Avec La Pampa, Antoine Chevrollier revient sur ses terres natales pour nous en raconter les histoires les plus obscures, mais aussi le charme juvénile. Malgré la sincérité attendrissante du geste, le réalisateur du Maine-et-Loire ne parvient pas à se défaire d’un académisme esthétique et narratif nuisant à son propos.
Un retour sincère, mais prisonnier de l’académisme
Les limites de LA PAMPA s’éclaircissent à la lumière du transfuge de classe développé par Didier Eribon. Il existe une ascension sociale par laquelle l’individu concerné soumet son milieu d’origine à un regard distancié, critique mais aussi moralisateur, voire méprisant. Et pour cause, le transfuge de classe n’est pas seulement une augmentation salariale ou un changement de fréquentations : c’est le façonnement d’un système moral et sensible en supplantant un autre.
Qui dit mutation du système sensible dit mutation du rapport esthétique. In fine, s’opère dans le transfuge de classe un transfuge esthétique ressaisissant le réel à l’aune d’un nouveau regard, formaté et codifié.
Ainsi, après des années de pratique au sein du milieu parisien, Chevrollier revient sur ses terres pour nous parler d’une société et d’une époque ; malheureusement sans parvenir à l’observer avec nuance et profondeur, ni à nous offrir un regard étranger à celui d’un citadin d’origine. Il élabore le mélodrame le plus académique et conventionnel possible sur la jeunesse rurale et ses mœurs. L’ancrage social n’intéresse pas le réalisateur, qui lui préfère la dynamique narrative abstraite de l’émancipation. Et son fond « social » n’est qu’une tapisserie décorative négligée.
La Pampa, une mise en scène désincarnée
LA PAMPA, c’est avant tout une caméra incertaine, au regard brouillé, ne sachant que voir et fixer ; une tentative d’immersion affaiblie par un montage scolaire. Aucune des puissantes expériences esthétiques imaginables par le cinéma ne s’y trouve.
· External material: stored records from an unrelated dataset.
(** The report of a builder that holds its invariant can always be made:
    [GetSampleTree] and [Sort] succeed; the result lists exactly the samples of
    the builder, in the order of the sort keys; every sample keeps its key,
    periods and count and the periods of its call graph, which is marked as a
    duplicate if the sample has one caller only; with [sort_callchain] every level of every call graph is
    in the order of decreasing periods; the totals are those of the samples. *)
Theorem Report_sorted b cmp sort_callchain :
  report_ok b -> Forall ThreeWay cmp ->
  exists b' tree v st, GetSampleTree o b = (b', tree) /\
    Sort cmp (samples tree) sort_callchain (sample_storage_ b') = Ok (v, st) /\
    v ≡ₚ sample_set_ b /\
    (cmp <> [] -> StronglySorted (in_order cmp st) v) /\
    total_period tree = u64 (set_sum e_period (sample_storage_ b) (sample_set_ b)) /\
    total_samples tree = u64 (set_sum sample_count (sample_storage_ b) (sample_set_ b)) /\
    (forall p, p ∈ v -> exists e c g, sample_storage_ b !! p = Some e /\ st !! p = Some (set_callgraph g e) /\
       c = mkRoot (duplicated (callchain e) || build_callchain_ o && one_parent b p)
             (root_children_period (callchain e)) (root_children (callchain e)) /\
       graph_sorted sort_callchain c g).
Proof.
  intros Hb Hc. destruct (duplicate_info_step b Hb) as (S1 & (E1 & E2 & E3 & _) & M). set (b' := AddCallChainDuplicateInfo o b) in *.
  destruct (maybe_sort_ok b' sort_callchain (st_ok _ _ S1)) as (st & Est & Hst).
  set (lt := fun p q => match st !! p, st !! q with Some s1, Some s2 => less cmp s1 s2 | _, _ => false end).
  exists b', (mkSampleTree (sample_set_ b') (total_samples_ b') (total_period_ b') (total_error_callchains_ b')).
  exists (if negb (SampleComparator.empty cmp) then sort_by lt (sample_set_ b') else sample_set_ b'), st.
  assert ((if negb (SampleComparator.empty cmp) then sort_by lt (sample_set_ b') else sample_set_ b') ≡ₚ sample_set_ b') as Hperm
    by (destruct (negb _); [apply sort_by_perm|done]).
  split_and!; [done| |by rewrite Hperm, E1| | | |].
  - unfold Sort. cbn [samples]. rewrite Est. done.
  - intros Hne. destruct cmp as [|f cmp]; [done|]. cbn [SampleComparator.empty negb]. apply sort_positions; [done|].
    apply Forall_forall. intros p Hp. destruct (Hst p Hp) as (e & g & _ & Hg & _). by eapply lookup_lt_Some.
  - cbn. rewrite E3. apply Hb.
  - cbn. rewrite E2. apply Hb.
  - intros p Hp. rewrite Hperm in Hp. destruct (Hst p Hp) as (e' & g & He' & Hg & Hs). specialize (M p). unfold marked in M.
    rewrite He' in M. destruct (sample_storage_ b !! p) as [e|]; [|done]. injection M as ->. rewrite bool_decide_true, andb_true_r in Hs by (by rewrite <- E1).
    eexists e, _, g. split_and!; [done|exact Hg|reflexivity|exact Hs].
Qed.
End tree.

(** * An example *)

#[local] Existing Instance no_files.

Definition report_options : Options :=
  mkOptions [ComparePid; CompareSymbol symbol_name; CompareVaddrInFile] false true true false false ∅ ∅ ∅ ∅ ∅.

Lemma report_options_cmp : Forall KeyCompare (sample_comparator_ report_options).
Proof. repeat apply Forall_cons_2; [apply ComparePid_key|apply CompareSymbol_key|apply CompareVaddrInFile_key|by apply Forall_nil_2]. Qed.

Definition chain_record (ip : Z) (ips : list Z) : SampleRecord :=
  mkSample (mkRecord (mkHeader PERF_RECORD_SAMPLE PERF_RECORD_MISC_USER 0) SampleId_default (concat (enc uint64_t <$> ips)) false)
    (2 ^ SAMPLE_CALLCHAIN) ip (mkTid 5 5) 1 0 0 0 (mkCpu 0 0) 10 (zlen ips) 0 0 0 0 0 0 0 0 0 0 0 0.

Definition report_events : list event :=
  [EvTree (OpName 5 5 (str "main"%string)); EvTree (OpThreadMap 5 5 1000 500 0 1 (str "a.so"%string) 0);
   EvSample (chain_record 1010 [1010; 1020; 1030]); EvSample (chain_record 1010 [1010; 1020; 1040]); EvSample (chain_record 1040 [1040])].

Abbreviation no_unwind := (fun _ _ => None).

Lemma report_events_ok : Forall event_ok report_events.
Proof.
  assert (forall ip ips, (exists l, get_ips (chain_record ip ips) = Ok l) -> record_ok (chain_record ip ips)) as Hr.
  { intros ip ips H. split; [unfold is_u64; cbn; lia|done|]. intros E. vm_compute in E. discriminate. }
  unfold report_events. repeat apply Forall_cons_2; [..|by apply Forall_nil_2]; cbn [event_ok].
  - done.
  - split; [|done]. unfold op_ok, range_ok, UINT64_MAX. lia.
  - apply Hr. eexists. vm_compute. reflexivity.
  - apply Hr. eexists. vm_compute. reflexivity.
  - apply Hr. eexists. vm_compute. reflexivity.
Qed.

Lemma example_readable : kallsyms_readable DsoGlobals_init.
Proof. by split. Qed.

Definition report_builder : Builder :=
  match ThreadTree_new DsoGlobals_init with
  | Ok t => match run_events no_unwind symbol_name report_options report_events (Builder_new t) with Ok b => b | _ => Builder_new t end
  | _ => Builder_new two_threads
  end.

(** Four samples: 1010 twice, 1020 and 1030 as callers, 1040 as sample and caller. *)
Example report_example :
  ((fun p => (vaddr_in_file <$> sample_storage_ report_builder !! p, e_period <$> sample_storage_ report_builder !! p,
     accumulated_period <$> sample_storage_ report_builder !! p)) <$> sample_set_ report_builder, total_samples_ report_builder) =
  ([(Some 10, Some 20, Some 0); (Some 20, Some 0, Some 20); (Some 30, Some 0, Some 10); (Some 40, Some 10, Some 10)], 3).
Proof. vm_compute. reflexivity. Qed.

Lemma Report_total_witness :
  exists t b, ThreadTree_new DsoGlobals_init = Ok t /\
    run_events no_unwind symbol_name report_options report_events (Builder_new t) = Ok b /\ report_ok symbol_name report_options b.
Proof.
  apply (Report_total no_unwind symbol_name report_options report_options_cmp DsoGlobals_init report_events).
  - exact example_readable.
  - exact report_events_ok.
Defined.

Lemma report_builder_ok : report_ok symbol_name report_options report_builder.
Proof.
  destruct (new_tree_complete DsoGlobals_init example_readable) as (t & E & Ht).
  destruct (run_events_ok no_unwind symbol_name report_options report_options_cmp report_events (Builder_new t)) as (b & Eb & Hb);
    [by apply new_report_ok|exact report_events_ok|]. unfold report_builder. by rewrite E, Eb.
Qed.

Lemma Report_sorted_witness :
  exists b' tree v st, GetSampleTree report_options report_builder = (b', tree) /\
    Sort [CompareTotalPeriod] (samples tree) true (sample_storage_ b') = Ok (v, st) /\ v ≡ₚ sample_set_ report_builder.
Proof.
  destruct (Report_sorted symbol_name report_options report_options_cmp report_builder [CompareTotalPeriod] true)
    as (b' & tree & v & st & H1 & H2 & H3 & _).
  - exact report_builder_ok.
  - apply Forall_singleton. apply (three_way_reverse (fun x y => Compare (e_period x +u64 accumulated_period x) (e_period y +u64 accumulated_period y))).
    apply (three_way_member Compare (fun e => e_period e +u64 accumulated_period e) _).
  - exists b', tree, v, st. exact (conj H1 (conj H2 H3)).
Defined.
Ce n’est pas une expérience contemplative – la maigre durée des plans en empêche la possibilité. Ce n’est pas non plus une expérience scopique – le cadrage est souvent imprécis. Le film de Chevrollier n’est pas davantage une plongée sensorielle, aux sensations analogues à celles de l’univers des personnages. Il aimerait, mais l’insuffisance du travail sonore et plastique n’en permet pas le déploiement.
Le réalisateur opte plutôt pour une caméra à l’épaule filmant en plan rapproché les personnages – un automatisme peu inspiré. Malheureusement, cette caméra est utilisée dans sa modalité la plus réductrice : l’énonciation objective de la narration. Rien de plus. Elle se place là où l’action dramatique se situe et se contente de filmer le scénario, en alternant les champs/contrechamps.
Certes, les séquences de courses de motocross dégagent une certaine grâce et une force physique palpable.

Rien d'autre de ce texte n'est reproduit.